The oldest profession in the world is just that, a profession like any other. Authorities have been trying to ban sex trafficking for millennia, but prostitution thrives in the internet age. It`s time to face the reality that sex work isn`t going away. If we treat it like another service industry, sex workers – male or female, gay or straight – can come out of the shadows and start to shake off the stigma of crime. What consenting adults do behind closed doors, whether they pay for it or not, is none of the state`s business. With regard to the authors` first point, although sex trafficking involves violence, fraud or coercion, it may not be easy for consumers or law enforcement to distinguish between those who sell sexual services with their consent and those who do not. Therefore, in a legalized environment, illegal commercial sexual acts can masquerade as legal. Moreover, prostitution has long been a stigmatized practice compared to the researchers` second thesis. Legalization could therefore significantly increase demand, not only by removing the deterrent effect of punishment, but also by reducing stigma, making sex trafficking even more profitable. The net effect of legalizing prostitution may therefore be an increase rather than a decrease in the prevalence of human trafficking, at worst. Prostitution is morally reprehensible. Reducing sex to a financial transaction undermines normal human relationships, marriage and family.

In countries where prostitution has been legalized and taxed, the state has effectively become a pimp. The immorality of sex trafficking has been recognized throughout history and its illegality is essential to protect the sanctity of society`s fundamental values. Prostitution is an affront to the followers of the world`s major religions. Legalizing and regulating prostitution will make life safer for sex workers and help crush the pimps and trafficking gangs they exploit. Traffickers thrive because the sex trade is driven underground. Legalize it, and they will disappear. Prostitutes will feel safer when they no longer fear prosecution. Police will be able to focus their resources on fighting the real bad guys – the criminal gangs that exploit sex workers. The experiences of countries such as Nevada, Switzerland and New Zealand show that legalized and regulated prostitution works. It is true that the current efforts of the various European countries to legalize prostitution are far from perfect. In the Netherlands, elements of the legislation, such as requiring sex workers to register and setting the minimum age of prostitution at 21, could push more sex workers into illegal markets.

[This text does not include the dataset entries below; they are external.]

Lemma every_outcome_recorded_witness :
  exists r, demo_result [] demo_env = Some r /\
    rr_event r ∈ sr_events (rw_sessions (demo_run quiet_request demo_env []).1).
Proof.
  destruct (run_ok_inv (demo_run quiet_request demo_env []) ltac:(vm_compute; reflexivity)) as [r Hr].
  exists r. split; [unfold demo_result; by rewrite Hr|].
  destruct (every_outcome_recorded sample_hmac sample_repr demo_sha demo_uuid5 demo_emit no_path
    no_path no_path no_realpath no_samefile no_scandir demo_config quiet_request demo_env
    (demo_world []) (demo_run quiet_request demo_env []).1 r empty_repo_inv
    ltac:(by intros q [= <-]) Hr) as [_ [[Hre _]|[He _]]]; [|exact He].
  assert (rr_refusal_reason <$> demo_result [] demo_env = Some None) as Hno by (vm_compute; reflexivity).
  unfold demo_result in Hno. rewrite Hr in Hno. simpl in Hno. congruence.
Defined.

(** The detection horizon is a store that may fail. *)
Definition failing_env : RuntimeEnv :=
  mkRuntimeEnv (Ok None) 10 11 12 13 14 (Some HorizonUnavailableError) None "g1" 15 (env_at 16 "u16")
    "a1" 17 3.


Definition foreign_sessions : SessionRepo :=
  session_run None [SBind "s" "b" 1] empty_session_repo.

Lemma foreign_session_refused_witness :
  exists w' r, execute sample_hmac sample_repr demo_sha demo_uuid5 demo_emit no_path no_path no_path
    no_realpath no_samefile no_scandir demo_config quiet_request demo_env
    (set_sessions_store foreign_sessions (demo_world [])) = (w', Ok r) /\
    rr_refusal_reason r = Some SESSION_BINDING_INVALID.
Proof.
  destruct (foreign_session_refused sample_hmac sample_repr demo_sha demo_uuid5 demo_emit no_path
    no_path no_path no_realpath no_samefile no_scandir demo_config quiet_request demo_env
    (Some "digest"%string)
    (mkOperation (Some "1.0"%string) (Some "a.txt"%string)
       (Some (mkBinding "fs" "1.0" (Some "a.txt"%string) [])) false)
    "b"%string (set_sessions_store foreign_sessions (demo_world [])))
    as (w' & r & Hr & _ & _ & Hc & _); [by vm_compute|by vm_compute|by vm_compute|by left|].
  exists w', r. by split.
Defined.

(** A file tool over the demo workspace, asked for a file through a link. *)
Definition file_agents :=
  run_calls [CRegister (mkAgent "a" "demo" "owner" TIER_LOW ["file_read"] STATUS_REGISTERED) operator
               None (env_at 1 "u1");
             CActivate "a" operator "ready" None (env_at 2 "u2")] empty_world.
Definition file_world : RuntimeWorld (RA:=InMemoryAdministrativeStateRepository)
    (RE:=InMemoryEnforcementStateRepository) (Tel:=list RuntimeTelemetry) :=
  mkRuntimeWorld file_agents (toolrepo_save (sample_tool "file_read" "1.0" TOOL_LOW) [])
    (Some (register (mkBaseTool (sample_metadata "file_read" "1.0" TOOL_LOW) "FileReadTool") None []).1)
    (register_profile (mkCapabilities "profile-file_read" (mkFsCap "/ws" true [] false) []
      (mkNetCap NET_DISABLED [] [] false false) (mkLimits 100 5 100 10 [])) [])
    empty_session_repo empty_findings (demo_risk []) (Some sample_authority) [] [] None.
Definition file_request : RuntimeRequest :=
  mkRuntimeRequest "s" "a" "file_read" (Some "link/b.txt"%string) "read" "" ""
    (PMapping [(PATH_KEY, PStr "a/./b.txt")]) None None None.
Definition demo_is_dir (p : Path) : bool := bool_decide (p = demo_root).
Definition file_run := execute sample_hmac sample_repr demo_sha demo_uuid5 demo_emit demo_exists
  demo_is_symlink demo_is_dir demo_realpath demo_samefile demo_scandir demo_config file_request demo_env
  file_world.

Lemma demo_realpath_names p q : demo_realpath p = Ok q -> Forall proper_name (p_parts q).
Proof.
  unfold demo_realpath. destruct (negb _); [done|]. case_bool_decide as Hp.
  - intros [= <-]. unfold demo_resolved in Hp. rewrite !elem_of_cons, elem_of_nil in Hp.
    destruct_or!; try done; rewrite Hp; repeat constructor; done.
  - case_bool_decide; [|done]. intros [= <-]. repeat constructor; done.
Qed.

Lemma granted_resource_is_canonical_witness :
  exists r g target names, file_run = (file_run.1, Ok r) /\ rr_authorization r = Some g /\
    eb_resource (g_binding g) = Some target /\ target = identity_of names.
Proof.
  destruct (run_ok_inv file_run ltac:(vm_compute; reflexivity)) as [r Hr].
  assert (exists g, rr_authorization r = Some g) as [g Hg].
  { pose proof (f_equal snd Hr) as Hs. vm_compute in Hs. injection Hs as <-. by eexists. }
  assert (rq_tool_id file_request ∈ FILESYSTEM_TOOLS) as Htool by (apply elem_of_cons; by left).
  destruct (granted_resource_is_canonical sample_hmac sample_repr demo_sha demo_uuid5 demo_emit
    demo_exists demo_is_symlink demo_is_dir demo_realpath demo_samefile demo_scandir demo_config
    file_request demo_env file_world file_run.1 r g "link/b.txt" demo_scandir_names
    demo_realpath_names Hr Hg Htool eq_refl)
    as (target & names & _ & Ht & Hn & _).
  exists r, g, target, names. by split_and!.
Defined.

Not only that, but studies suggest that legalizing prostitution can increase human trafficking. But even those who criticize the legalization of prostitution can see the benefits the legislation can have on sex workers` working conditions. When countries with existing laws spend more time listening to current sex workers, the results of decriminalizing prostitution include safety and respect for a population that has traditionally been deprived of such things. It seems highly unlikely that anyone can currently say beyond a shadow of a doubt whether the State Department`s preferred approach to combating the demand for or the legalized prostitution route is the policy that best reduces sex trafficking. However, it seems clear that there are reasons to be concerned about the effectiveness of legalization. Despite all its theoretical complaints, it ultimately cannot function as intended. “Sex work is work. This simple but powerful statement portrays sex workers not as criminals, victims, disease carriers or sinners, but as workers. The German experience shows that legalized prostitution does not work. Women are abused hour after hour in huge mega-brothels around German cities. Human trafficking gangs continue to sell girls from Eastern Europe, South America and Africa for sexual slavery.

The industry is still unregulated and under-monitored. It encourages corruption, drugs and other crimes. A report by Germany`s Family Ministry noted that a decade of legalization had brought “no real measurable improvement in social protection for prostitutes,” nor “solid evidence” that the law had reduced crime. If fears that legalization can both help traffickers make excuses and stimulate demand for illicit supply are justified, then the policy in question could be linked to a higher prevalence of trafficking. Some studies suggest that this may be the case. A paper analyzing up to 150 countries suggests that “countries where prostitution is legal experience higher reported trafficking flows.” A study of two different data sources on human trafficking in Europe also concluded that sex trafficking “is more prevalent in countries where prostitution is legalized.” In my own research on the same topic, I also found findings suggesting a link between legal prostitution and sex trafficking. Research supports this argument. An analysis of data from 27 European countries found that HIV prevalence among sex workers is significantly lower in countries that have legalized some aspects of sex work than in countries where all aspects of sex work are criminalized. “Countries that criminalize the sex industry should consider the harm caused by these laws. It is time to put aside moral bias, whether based on religion or an idealistic form of feminism, and do what is in the best interests of sex workers and the public at large. International laws and conventions such as the 1979 Convention on the Elimination of All Forms of Discrimination against Women (CEDAW) put sex workers at risk.

Article 6 of the Convention on the Elimination of All Forms of Discrimination against Women requires States to “take all appropriate measures to prevent all forms of trafficking in women and exploitation of prostitution of women”. Such measures threaten counterproductive anti-trafficking laws that could seriously harm sex workers. Why people are uncomfortable listening to sex workers talk about legalizing prostitution has nothing to do with concerns about women`s health and safety.